Since no other tool carves USN records from unallocated space in disk images, cross-tool comparison is not possible. Instead, carved records are validated through structural and semantic checks:

  1. Structural validation — Each candidate must pass binary format checks: correct version field at the expected offset, record length within valid bounds, filename offset matching the version-specific constant (0x3C for V2, 0x4C for V3), even filename byte length (UTF-16), and filename fitting within the declared record length. For MFT entries: "FILE" signature, non-zero sequence number, valid first-attribute offset, and a parseable FILE_NAME attribute.

  2. Timestamp validation — USN record timestamps must fall within 2000–2030 (Windows FILETIME range). This eliminates the vast majority of false positives from random byte sequences that happen to match version fields.

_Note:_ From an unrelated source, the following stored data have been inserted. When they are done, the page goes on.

(** ** [DataTable]: storing and reading back *)




(** ** The earlier revision: [Store] of [data.py] *)

Section StoreFacts.
Context {G : Type}.


End StoreFacts.














(** X15. [Store.into_K_folds] removes the folders of the folds above K with
    [shutil.rmtree] and no [ignore_errors]: when the metadata counts more
    folds than K and the folder of fold K + 1 is not there, the call fails
    with [FileNotFoundError] before it has changed anything, whatever
    [Fold.from_dfs] would do. *)
Theorem Store_into_K_folds_needs_stale_folders :
  forall (G : Type) (RS : RandomSource G)
         (from_dfs_of_Store : Repository -> nat -> DataFrame -> DataFrame ->
                              option path -> @M G unit)
         (self : Repository) (K : Z) (sbf : bool)
         (normalization : option path) (w : @world G),
    (1 <= K <= Z.of_nat (n_rows (df (_data self))))%Z ->
    Z.to_nat K < meta_K (_meta self) ->
    fs w (fold_folder (_folder self) (Z.to_nat K + 1)) = None ->
    Store_into_K_folds from_dfs_of_Store self K sbf normalization w
    = (Raise FileNotFoundError, w).
Proof.
  intros G RS F self K sbf normalization w HK Hold Hn.
  unfold Store_into_K_folds.
  replace (negb _) with false
    by (symmetry; apply negb_false_iff, andb_true_iff; split;
        apply Z.leb_le; lia).
  destruct (meta_K (_meta self) - Z.to_nat K) as [|n] eqn:E; [lia|].
  cbn [seq for_each]. unfold bind at 1. unfold bind at 1.
  unfold rmtree. now rewrite Hn.
Qed.

Lemma Store_into_K_folds_needs_stale_folders_witness :
  @Store_into_K_folds nat turning (fun _ _ _ _ _ => ret tt) refolded 2 false
     None (settled 0)
  = (Raise FileNotFoundError, settled 0).
Proof.
  apply (@Store_into_K_folds_needs_stale_folders nat turning
           (fun _ _ _ _ _ => ret tt) refolded 2 false None (settled 0)).
  - cbn. lia.
  - cbn. lia.
  - reflexivity.
Defined.






(** ** The order of the rows in a fold *)

Section RowOrder.
Context {G : Type} {RS : RandomSource G}.

Lemma ordered_seq s n : ForallOrdPairs lt (seq s n).
Proof.
  revert s; induction n as [|n IH]; intro s; simpl; constructor.
  - apply Forall_forall. intros x Hx. apply in_seq in Hx. lia.
  - apply IH.
Qed.

(** The positions picked for a fold come in the order of [index]. *)
Lemma ordered_picked (R : nat -> nat -> Prop) (f : nat * nat -> bool)
    (index indicator : list nat) :
  ForallOrdPairs R index ->
  ForallOrdPairs R (map fst (filter f (combine index indicator))).
Proof.
  intro Ho. revert indicator.
  induction Ho as [|a index Ha Ho IH]; intros [|b indicator]; simpl;
    try constructor.
  assert (Hall : Forall (R a) (map fst (filter f (combine index indicator)))).
  { apply Forall_forall. intros x Hx. apply in_map_iff in Hx.
    destruct Hx as ([x' y] & <- & Hin). apply filter_In in Hin.
    destruct Hin as [Hin _]. apply in_combine_l in Hin.
    rewrite Forall_forall in Ha. now apply Ha. }
  destruct (f (a, b)); simpl.
  - constructor; [exact Hall | apply IH].
  - apply IH.
Qed.

Lemma ordered_proper_fold (R : nat -> nat -> Prop) k (index indicator : list nat) :
  ForallOrdPairs R index ->
  ForallOrdPairs R (fst (proper_fold k index indicator)) /\
  ForallOrdPairs R (snd (proper_fold k index indicator)) /\
  ForallOrdPairs R (fst (proper_fold_store k index indicator)) /\
  ForallOrdPairs R (snd (proper_fold_store k index indicator)).
Proof.
  intro Ho. unfold proper_fold, proper_fold_store, swap_if_empty,
    data_index, test_index. cbn [fst snd].
  pose proof (ordered_picked (fun p => negb (k =? snd p)) indicator Ho) as Hd.
  pose proof (ordered_picked (fun p => k =? snd p) indicator Ho) as Ht.
  repeat split; try assumption.
  destruct (map fst (filter (fun p => negb (k =? snd p))
                            (combine index indicator))) eqn:E;
    [exact Ht | exact Hd].
Qed.

End RowOrder.

(** X17. Without [shuffle_before_folding] the training rows and the test rows
    of every fold keep the order they have in the data: their positions
    increase, whatever the shuffling of the blocks does, in both revisions of
    [into_K_folds]. *)
Theorem folds_keep_the_order_of_the_data :
  forall (G : Type) (RS : RandomSource G) (N K : nat) (g : G) (k : nat),
    ForallOrdPairs lt (fst (fold_rows N K false g k)) /\
    ForallOrdPairs lt (snd (fold_rows N K false g k)) /\
    ForallOrdPairs lt (fst (fold_rows_store N K false g k)) /\
    ForallOrdPairs lt (snd (fold_rows_store N K false g k)).
Proof.
  intros G RS N K g k. unfold fold_rows, fold_rows_store, folding.
  cbn [shuffled_index].
  destruct (make_indicator N K g) as [indicator g'].
  apply ordered_proper_fold, ordered_seq.
Qed.

(** ** A normalization file that is not there *)

Section LateFailure.
Context {G : Type} {RS : RandomSource G} {ND : NormalDistribution}.

(** [Fold.from_dfs] with a normalization file that does not exist: the
    folder of the fold has been made, and holds the statistics of the
    training rows, when [shutil.copy] fails. *)
Lemma from_dfs_missing_file parent k train test np b (w : @world G) :
  let F := fold_folder (_folder parent) k in
  clearable F w ->
  fs w np = None ->
  is_under F np = false -> is_under np F = false ->
  empty train = false ->
  exists w',
    from_dfs parent k train test (Some np) b w
    = (Raise FileNotFoundError, w') /\
    fs w' F = Some Dir /\
    (forall p, is_under F p = false -> is_under p F = false ->
               fs w' p = fs w p).
Proof.
  intros F Hc Hnp Hout Hanc Htrain.
  destruct (Repository_create_run Hc) as (w1 & Hr & Hg & Hv & Ho).
  exists (written (normalization_csv F) (Csv (statistics train)) (made F w1)).
  split; [|split].
  - unfold from_dfs. fold F. unfold bind at 1. rewrite Hr.
    unfold bind at 1.
    rewrite Normalization_init_fresh;
      [|unfold normalization_csv; now apply fs_made_under|assumption].
    unfold bind at 1. unfold Normalization_csv, computed at 1. cbn [_fold].
    fold (normalization_csv F). unfold copy.
    rewrite fs_written_other by now apply not_under_neq.
    rewrite fs_made_aside by exact Hanc.
    rewrite Ho by exact Hout. now rewrite Hnp.
  - rewrite fs_written_other by apply path_eqb_self_app.
    now apply fs_made_self.
  - intros p Hp Hp'.
    rewrite fs_written_other by now apply not_under_neq.
    rewrite fs_made_aside by exact Hp'. now apply Ho.
Qed.

End LateFailure.

(** How a call with a missing normalization file ends. *)
Definition fails_late {G : Type} {RS : RandomSource G}
    {ND : NormalDistribution} (self : Repository) (K : Z) (sbf : bool)
    (np : path) (b : bool) (w : @world G) : Prop :=
  let first := if (0 <? K)%Z then Z.abs_nat K else 0 in
  exists w' : @world G,
    into_K_folds self K sbf (Some np) b w = (Raise FileNotFoundError, w') /\
    fs w' (meta_json (_folder self))
      = Some (File (Json (_meta (folded self K sbf)))) /\
    fs w' (fold_folder (_folder self) first) = Some Dir /\
    (forall j, j <= Nat.max (Z.abs_nat K) (meta_K (_meta self)) ->
               j <> first -> vacant (fold_folder (_folder self) j) w').

(** X18. [into_K_folds] with a normalization file that does not exist fails
    with [FileNotFoundError] only in [shutil.copy] of the first fold it makes
    (the improper fold for K > 0, fold 0 otherwise): by then [meta.json] has
    been rewritten for the new K, the folder of that fold has been made, and
    every other fold folder numbered up to the larger of |K| and the old K has
    been removed with all it held. *)
Theorem missing_normalization_file_found_late :
  forall (G : Type) (RS : RandomSource G) (ND : NormalDistribution)
         (self : Repository) (K : Z) (sbf : bool) (np : path) (b : bool)
         (w : @world G),
    (1 <= Z.abs K <= Z.of_nat (n_rows (df (_data self))))%Z ->
    columns (df (_data self)) <> [] ->
    (forall k, clearable (fold_folder (_folder self) k) w) ->
    fs w np = None ->
    np <> meta_json (_folder self) ->
    (forall k, is_under (fold_folder (_folder self) k) np = false /\
               is_under np (fold_folder (_folder self) k) = false) ->
    fails_late self K sbf np b w.
Proof.
  intros G RS ND self K sbf np b w HK Hcol Hclear Hnp Hnm Hapart.
  set (data := df (_data self)) in *. set (N := n_rows data) in *.
  set (Ka := Z.abs_nat K).
  set (idx := index_of N sbf (rng w)).
  set (ind := indicator_of N Ka sbf (rng w)).
  assert (HKa : 1 <= Ka <= N) by (unfold Ka; lia).
  assert (W := @split_well_indicated G RS N Ka sbf (rng w) ltac:(lia)).
  fold idx ind in W.
  assert (Hidx : forall i, In i idx -> i < n_rows data)
    by (intros i Hi; now apply (wi_in_index W) in Hi).
  assert (Hidx0 : idx <> []).
  { intro E. pose proof (Permutation_length (wi_index W)) as L.
    rewrite E, length_seq in L. simpl in L. lia. }
  unfold fails_late. rewrite into_K_folds_steps. fold data. fold N.
  replace (negb ((1 <=? Z.abs K)%Z && (Z.abs K <=? Z.of_nat N)%Z)) with false
    by (symmetry; apply negb_false_iff, andb_true_iff; split;
        apply Z.leb_le; lia).
  destruct (@rmtree_loop G (_folder self)
              (seq 0 (Nat.max (Z.abs_nat K) (meta_K (_meta self)) + 1)) w
              (fun k _ => Hclear k))
    as (w1 & Hr1 & Hg1 & Hv1 & Ho1 & Hm1).
  unfold bind at 1. rewrite Hr1.
  unfold folding_steps. fold data. fold N.
  unfold bind at 1. rewrite with_rng_run. cbv beta iota. rewrite Hg1.
  fold (index_of N sbf (rng w)). fold idx.
  set (g1 := snd (shuffled_index N sbf (rng w))).
  set (w2 := {| fs := fs w1; rng := g1 |}).
  cbn [_folder _meta _data].
  unfold bind at 1. rewrite write_meta_run.
  fold (folded self K sbf).
  set (w3 := written (meta_json (_folder self))
                     (Json (update_folding (_meta self) (Z.abs_nat K)
                                           (0 <? K)%Z sbf)) w2).
  assert (Hv3 : forall k, k <= Nat.max (Z.abs_nat K) (meta_K (_meta self)) ->
                          vacant (fold_folder (_folder self) k) w3).
  { intros k Hk p Hp. unfold w3.
    rewrite fs_written_other.
    - unfold w2. cbn [fs]. apply (Hv1 k); [|exact Hp].
      apply in_seq. lia.
    - destruct (is_under_inv _ _ Hp) as [r ->].
      unfold fold_folder, meta_json. rewrite <- app_assoc, path_eqb_app_l.
      simpl. now destruct r. }
  assert (Hc3 : forall k, k <= Ka -> clearable (fold_folder (_folder self) k) w3).
  { intros k Hk. right. apply Hv3. unfold Ka in Hk. lia. }
  assert (Hnp3 : fs w3 np = None).
  { unfold w3. rewrite fs_written_other by now apply path_neqb.
    unfold w2. cbn [fs]. now apply Hm1. }
  assert (Hmeta3 : fs w3 (meta_json (_folder self))
                   = Some (File (Json (_meta (folded self K sbf)))))
    by apply fs_written_same.
  assert (Hmeta_apart : forall k,
             is_under (fold_folder (_folder self) k) (meta_json (_folder self))
             = false /\
             is_under (meta_json (_folder self)) (fold_folder (_folder self) k)
             = false).
  { intro k. unfold fold_folder, meta_json. now rewrite !is_under_app_l. }
  unfold bind at 1. unfold ret at 1. cbv beta iota.
  destruct (Z.ltb_spec 0 K) as [Hpos|Hneg].
  - (* the improper fold is the first to be made *)
    unfold bind at 1. unfold bind at 1. unfold lift at 1.
    rewrite iloc_select by exact Hidx. cbv beta iota.
    destruct (@from_dfs_missing_file G ND (folded self K sbf) (Z.abs_nat K)
                (select data idx) (select data idx) np b w3
                (Hc3 Ka (le_n Ka)) Hnp3
                (proj1 (Hapart Ka)) (proj2 (Hapart Ka))
                (empty_select data Hcol Hidx0))
      as (w' & Hrun & Hdir & Hother).
    unfold bind at 1. cbn [_folder folded] in Hrun, Hdir, Hother.
    rewrite Hrun.
    exists w'. split; [reflexivity|]. split; [|split; [exact Hdir|]].
    + rewrite Hother by apply Hmeta_apart. exact Hmeta3.
    + intros j Hj Hne p Hp.
      destruct (@fold_folders_apart (_folder self) j _ p Hne Hp) as [Hu Hu'].
      rewrite Hother by assumption. exact (Hv3 j Hj p Hp).
  - (* fold 0 is the first to be made *)
    unfold bind at 1. unfold ret at 1. cbv beta iota.
    unfold bind at 1. rewrite with_rng_run. cbv beta iota.
    set (w4 := {| fs := fs w3; rng := _ |}).
    assert (Eind : fst (make_indicator N (Z.abs_nat K) (rng w3)) = ind).
    { unfold ind, indicator_of, w3, w2, g1. reflexivity. }
    rewrite Eind.
    destruct (@proper_fold_usable data N Ka idx ind 0 W HKa ltac:(lia) eq_refl)
      as (Htr & Hte & Htri & Htei).
    destruct (seq 0 (Z.abs_nat K)) as [|k0 ks] eqn:Es;
      [apply (f_equal (@length nat)) in Es; rewrite length_seq in Es;
       simpl in Es; lia|].
    assert (k0 = 0) as -> by (destruct (Z.abs_nat K); simpl in Es;
                              [discriminate | now injection Es]).
    cbn [for_each].
    destruct (proper_fold 0 idx ind) as [data_index test_index] eqn:Ep.
    cbn [fst snd] in *.
    unfold bind at 1. unfold bind at 1. unfold bind at 1.
    unfold lift at 1. rewrite iloc_select by exact Htri. cbv beta iota.
    unfold bind at 1. unfold lift at 1.
    rewrite iloc_select by exact Htei. cbv beta iota.
    destruct (@from_dfs_missing_file G ND (folded self K sbf) 0
                (select data data_index) (select data test_index) np b w4
                (Hc3 0 ltac:(lia)) Hnp3
                (proj1 (Hapart 0)) (proj2 (Hapart 0))
                (empty_select data Hcol Htr))
      as (w' & Hrun & Hdir & Hother).
    unfold bind at 1. cbn [_folder folded] in Hrun, Hdir, Hother.
    rewrite Hrun.
    exists w'. split; [reflexivity|]. split; [|split; [exact Hdir|]].
    + rewrite Hother by apply Hmeta_apart. exact Hmeta3.
    + intros j Hj Hne p Hp.
      destruct (@fold_folders_apart (_folder self) j _ p Hne Hp) as [Hu Hu'].
      rewrite Hother by assumption. exact (Hv3 j Hj p Hp).
Qed.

  3. Deduplication consistency — The deduplication counts confirm the carvers are finding real records. For example, MaxPowers found 645,690 USN records that matched allocated $J entries by USN offset, plus 5,012,740 that did not. The high match rate for allocated records demonstrates the carver's accuracy — it correctly identifies the same records the standard parser finds, then surfaces additional ones.

  4. Field sanity — All carved records have non-empty filenames, valid reason flags (for USN), and non-zero sequence numbers (for MFT). The E2E tests assert these properties programmatically across all three test images.

How to Reproduce

  1. Download E01 images from The Evidence Locker
  2. Extract NTFS artifacts with The Sleuth Kit:
    mmls image.E01                                          # find NTFS partition offset
    icat -o <offset> image.E01 0 > '$MFT'                  # MFT is always inode 0
    fls -o <offset> image.E01 11                            # list $Extend to find $UsnJrnl inode
    icat -o <offset> image.E01 <usnjrnl_inode>-128-3 > '$J' # extract $UsnJrnl:$J data stream
    
  3. Run usnjrnl-forensic (parsing + path resolution):
    usnjrnl-forensic -j '$J' -m '$MFT' --csv ours.csv --stats
    
    Or with carving directly from the image:
    usnjrnl-forensic --image image.E01 --carve-unallocated --csv ours_with_carved.csv
    
  4. Run MFTECmd (with -m for path resolution comparison):
    dotnet MFTECmd.dll -f '$J' -m '$MFT' --csv . --csvf mftecmd_usnjrnl.csv
    dotnet MFTECmd.dll -f '$MFT' --csv . --csvf mftecmd_mft.csv
    
  5. Run usnjrnl_rewind (requires MFTECmd CSVs from step 4):
    python3 usnjrnl_rewind.py -u mftecmd_usnjrnl.csv -m mftecmd_mft.csv output_dir/
    
  6. Run usn.py:
    usn.py --csv -f '$J' -o usnpy.csv
    
  7. Run dfir_ntfs:
    ntfs_parser --usn '$MFT' '$J' dfir_ntfs.csv
    
  8. Run usnrs:
    usnrs-cli --mft '$MFT' '$J' > usnrs.txt
    
  9. Compare record counts, USN offsets, and resolved paths across all outputs.